In March of 2015, after a full six years of meeting for 3 hours 90 minutes weekly, my class completed our study of the Book of Mormon with those commentaries. Because this was not an official Institute class, there were no time constraints and the pace was determined by the needs and understanding of the members. My personal study and thus my teaching has been greatly influenced by my son Ben but also by two of my contemporaries. The first one reads the Book of Mormon each month in its entirety and has done so for several years. Can you imagine his perspective? The second one studies bits at a time, sometimes a word, sometimes a phrase, sometimes a verse until he can write it clearly in his own words. His focus is comprehension and context.

My specific goals for the class were to get individuals to think and become personally involved in the scriptures. These were the approaches that I used. Examine what a passage actually says instead of assuming that you know what it means. Create a timeline so that what is happening makes sense. Remember that Nephi is writing 30 years after the fact. What does he omit? What happened in the in between years? Ask meaningful questions. Identify with real people, their relationships, struggles and situations. Emphasize the role of Christ, His love for all people, and His doctrine. Either there is a need for an atoning Messiah or there is not.

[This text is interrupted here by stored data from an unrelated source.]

Lemma leave_slots e kind detail re r :
  winnerClaim re = (None, pledged) → race_end r = None → slotsKept r →
  slotsKept (cancelExcept None false
    ((chargeRest candidates promptTextBytes None (settleHedgeLaunches attemptDetail cfg candidates e None kind detail r))
     ⟦ race_end := re ⟧)).
Proof.
  intros Hre Hend [H1 H2 H3]. unfold claims in H1. rewrite Hend in H1.
  destruct (leave_claims e None kind detail r (winnerClaim None :: (probeClaim <$> (map_to_list (probes r)).*2)) H3 H1) as [Hcl _].
  destruct (settle_pending attemptDetail cfg candidates e None kind detail r) as (Hp & _ & Hr).
  set (r' := settleHedgeLaunches _ _ _ _ _ _ _ r) in *. unfold chargeRest. destruct (chargeAllBut _ _ _ _).
  split; cbn -[r' claims]; rewrite ?Hp, ?Hr; [|done..]. unfold claims. rewrite Hre, app_nil_r. exact Hcl.
Qed.

Lemma win_slots e res rest r :
  results r = res :: rest → race_end r = None → res_won res = true → is_Some (candidates !! res_idx res) → slotsKept r →
  slotsKept (onResult fence attemptDetail cfg candidates promptTextBytes e res (r ⟦ results := rest ⟧)).
Proof.
  intros Hr Hend Hw [c Hcand] [H1 H2 H3]. rewrite Hr in *. apply Forall_cons in H3 as [Hres H3].
  unfold onResult, onWin. rewrite Hw, Hcand. set (r1 := r ⟦ results := rest ⟧ ⟦ race_inFlight := _ ⟧ ⟦ settled := _ ⟧).
  assert (claimsOk (pool (race_st r1)) (slotsTaken r1)
    ((resultClaim res :: winnerClaim None :: (probeClaim <$> (map_to_list (probes r)).*2)) ++ (resultClaim <$> results r1))) as Hok.
  { rewrite claims_pop, Hend in H1. exact H1. }
  destruct (leave_claims e (Some (res_idx res)) KindHedgeSuperseded "superseded by the winner while in flight" r1 _ H3 Hok) as [Hcl _].
  destruct (settle_pending attemptDetail cfg candidates e (Some (res_idx res)) KindHedgeSuperseded "superseded by the winner while in flight" r1) as (Hp & _ & Hr').
  set (r' := settleHedgeLaunches _ _ _ _ _ _ _ r1) in *. unfold chargeRest. destruct (chargeAllBut _ _ _ _).
  split; cbn -[r' claims]; rewrite ?Hp, ?Hr'; [|done..]. unfold claims. rewrite app_nil_r. cbn.
  unfold resultClaim in Hcl. rewrite Hw in Hcl. cbn in Hcl. rewrite Permutation_swap in Hcl. by apply claim_none_drop in Hcl.
Qed.

Lemma loss_slots base e res rest r :
  0 < now e → bookkept candidates promptTextBytes base r →
  results r = res :: rest → race_end r = None → res_won res = false → slotsKept r →
  slotsKept (onResult fence attemptDetail cfg candidates promptTextBytes e res (r ⟦ results := rest ⟧)).
Proof.
  intros He [Hc Hok Hph] Hr Hend Hw [H1 H2 H3]. rewrite Hend in Hph. destruct Hph as [Hrun _].
  destruct (received candidates base e res rest r He Hc Hrun Hr) as (_ & _ & _ & _ & [c Hcand] & _).
  destruct (lossRecorded_running fence attemptDetail candidates promptTextBytes base e res rest c r Hcand He Hc Hok Hrun Hr Hend) as (Hc2 & _).
  unfold onResult. rewrite Hw, (onLoss_stages _ _ _ _ e res c) by done. cbn zeta in *.
  cbn -[onLossRecorded launchNext cancelExcept pool] in *.
  set (r1 := _ ⟦ settled := _ ⟧) in *. set (r2 := onLossRecorded _ _ _ _ e res c r1) in *.
  assert (slotsKept r1) as Hk1.
  { rewrite Hr in *. apply Forall_cons in H3 as [_ H3]. split; [|exact H2|exact H3].
    rewrite claims_pop in H1. unfold resultClaim in H1. rewrite Hw in H1. by apply claim_none_drop in H1. }
  assert (slotsKept r2) as Hk2.
  { apply (slotsKept_same r1); [..|exact Hk1]; unfold r2, onLossRecorded; destruct (charge _ _ _ _) as [c' rej'];
      by destruct (res_busy res), (bool_decide _). }
  assert (race_end r2 = None) as He2.
  { unfold r2, onLossRecorded. destruct (charge _ _ _ _) as [c' rej']. by destruct (res_busy res), (bool_decide _). }
  set (r3 := if (nextIdx r2 <? length candidates)%nat then launchNext candidates (now e) r2 else r2).
  assert (slotsKept r3 ∧ race_end r3 = None) as [Hk3 He3].
  { unfold r3. case_match; [|done]. split.
    - apply launch_slots; [|done]. by eapply outs_fresh, (ct_bound _ _ Hc2).
    - unfold launchNext, launch. by case_match. }
  case_match; [|done]. apply (slotsKept_same r3); try done. cbn. by rewrite He3.
Qed.

(** The winner's stream ends: its slot is settled by then. *)
Lemma serve_slots x st scanErr opts res resp r :
  race_end r = Some (RaceWon res) → slotsKept r →
  is_Some (candidates !! res_idx res) →
  slotsKept (serveHedgeWinner attemptDetail cfg candidates x st scanErr opts res resp r).
Proof.
  intros Hend [H1 H2 H3] [c Hcand]. unfold serveHedgeWinner. rewrite Hcand. cbn zeta.
  set (s0 := (race_st r) ⟦ rowProvider := cand_name c ⟧ ⟦ slot := res_slot res ⟧).
  set (s1 := onSlot s0 holdVerdict). set (s2 := finalizeStream _ _ _ _ _ _ _ _ _). set (s3 := closeBody _ _ s2).
  assert (slot s1 = res_slot res ∧ slotFrame (res_slot res) (pool (race_st r)) (pool s1)) as [Hk1 Hf1].
  { split; [unfold s1; by rewrite onSlot_slot|]. apply (frame_onSlot s0 holdVerdict). }
  assert (slot s2 = res_slot res ∧ slotFrame (res_slot res) (pool s1) (pool s2)) as [Hk2 Hf2].
  { unfold s2, finalizeStream. destruct (closeStream _ _ _ _ _ _) as [d inject]. set (o := streamSlotOutcome _ _ _).
    match goal with |- slot ?t = _ ∧ _ => assert (sameSlot (settleSlot (delivered x) cfg s1 o) t) as [-> ->] by (by repeat case_match) end.
    split; [rewrite <- Hk1; apply (settleSlot_frame (delivered x) cfg s1 o)|].
    rewrite <- Hk1, settleSlot_onSlot. apply frame_onSlot, _. }
  assert (slot s3 = res_slot res ∧ slotFrame (res_slot res) (pool s2) (pool s3)) as [Hk3 Hf3].
  { unfold s3. rewrite closeBody_onSlot, onSlot_slot. split; [done|]. rewrite <- Hk2. apply frame_onSlot, _. }
  pose proof (frame_trans _ _ _ _ (frame_trans _ _ _ _ Hf1 Hf2) Hf3) as Hf.
  rewrite Hend in H1. unfold claims, winnerClaim in H1. cbn in H1.
  pose proof H1 as [_ Hin _ _ _ _]. apply Forall_cons in Hin as [Hin _].
  pose proof (frame_in _ _ _ Hf (slotIs_in _ _ _ Hin)) as Hin3.
  assert (slotFrame (res_slot res) (pool (race_st r)) (pool (settleSlot (delivered x) cfg s3 slotUnclean))) as Hf4.
  { eapply frame_trans; [exact Hf|]. rewrite <- Hk3, settleSlot_onSlot. apply frame_onSlot, _. }
  split; [|exact H2|exact H3]. cbn. unfold claims. cbn.
  eapply claim_retire; [exact Hf4| |exact H1]. by apply settleSlot_spent.
Qed.

Notation race_step := (race_step fence attemptDetail cfg candidates promptTextBytes ttftTimeout stallTimeout).
Notation race_reachable := (race_reachable fence attemptDetail cfg candidates promptTextBytes ttftTimeout stallTimeout).

Lemma step_slots base r r' :
  race_step r r' → bookkept candidates promptTextBytes base r → slotsKept r → slotsKept r'.
Proof.
  intros Hstep Hk Hs. destruct Hstep as [x err idx p c r Hp Hc Hctx|e res rest r He Hr Hnow|e r He Hnow|e r He|e r He
    |x st scanErr opts res resp r He Hres|e res rest r He Hr|s r (Hc & Hl & Heq)].
  - by apply moveProbe_slots.
  - destruct (res_won res) eqn:Hw; [|by eapply loss_slots]. apply win_slots; try done.
    pose proof Hk as [Hc _ Hph]. rewrite He in Hph. destruct Hph as [Hrun _].
    by destruct (received candidates base e res rest r Hnow Hc Hrun Hr) as (_ & _ & _ & _ & ? & _).
  - unfold onTick. case_match; [|done]. apply launch_slots; [|done].
    by eapply outs_fresh, (ct_bound _ _ (kept_counted _ _ _ _ Hk)).
  - apply leave_slots; [done|done|]. by apply (slotsKept_same r).
  - by apply leave_slots.
  - apply serve_slots; try done. pose proof Hk as [_ _ Hph]. rewrite He in Hph. destruct Hph as [_ _ Ho _].
    destruct (Ho res eq_refl) as (_ & c & ? & _). by exists c.
  - destruct Hs as [H1 H2 H3]. rewrite Hr in *. apply Forall_cons in H3 as [Hres H3]. rewrite claims_pop in H1.
    apply (abandon_claim e) in H1; [|done]. unfold drainHedgeResult. by destruct (res_resp res); split.
  - destruct Hs as [H1 H2 H3]. split; [|done..]. by eapply claims_elsewhere.
Qed.

Lemma race_slots_kept st0 r :
  candidates ≠ [] → conserved (pool st0) → race_reachable st0 r → slotsKept r.
Proof.
  intros Hne Hc H. induction H as [now Hnow|r r' Hr IH Hstep].
  - set (r0 := MkRace st0 [] (replicate (length candidates) zeroTime) (replicate (length candidates) false)
      (replicate (length candidates) false) (replicate (length candidates) false) 0 0 0
      (newHedgeCharges (length candidates)) [] zeroReqError [] ∅ None []).
    change (newRace candidates now st0) with (launchNext candidates now r0). apply launch_slots; [done|].
    split; [|done|constructor]. split; cbn; try constructor; try done.
  - eapply step_slots; [exact Hstep| |exact IH]. by eapply race_kept.
Qed.
End Slots.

Did the class make any difference? Two less active students started attending church. Because of his activity, one was able to ordain his son to the Melchizedek priesthood. The other went to the temple and was sealed to his deceased wife. Another student who was born in the covenant, in tears said to me, “ I think that I moved to Florida so that you could teach me the gospel.” An 80-year-old grandpa, who has served three missions, loved details about relationships especially Moroni and his father Mormon. The stake primary president noted specific phrases being used metaphorically rather than literally adding a richness and depth to her understanding. A stake relief society president said “Breaking down the chapters verse by verse made me think. These people were alive. They were real. We need to learn from their experiences. ”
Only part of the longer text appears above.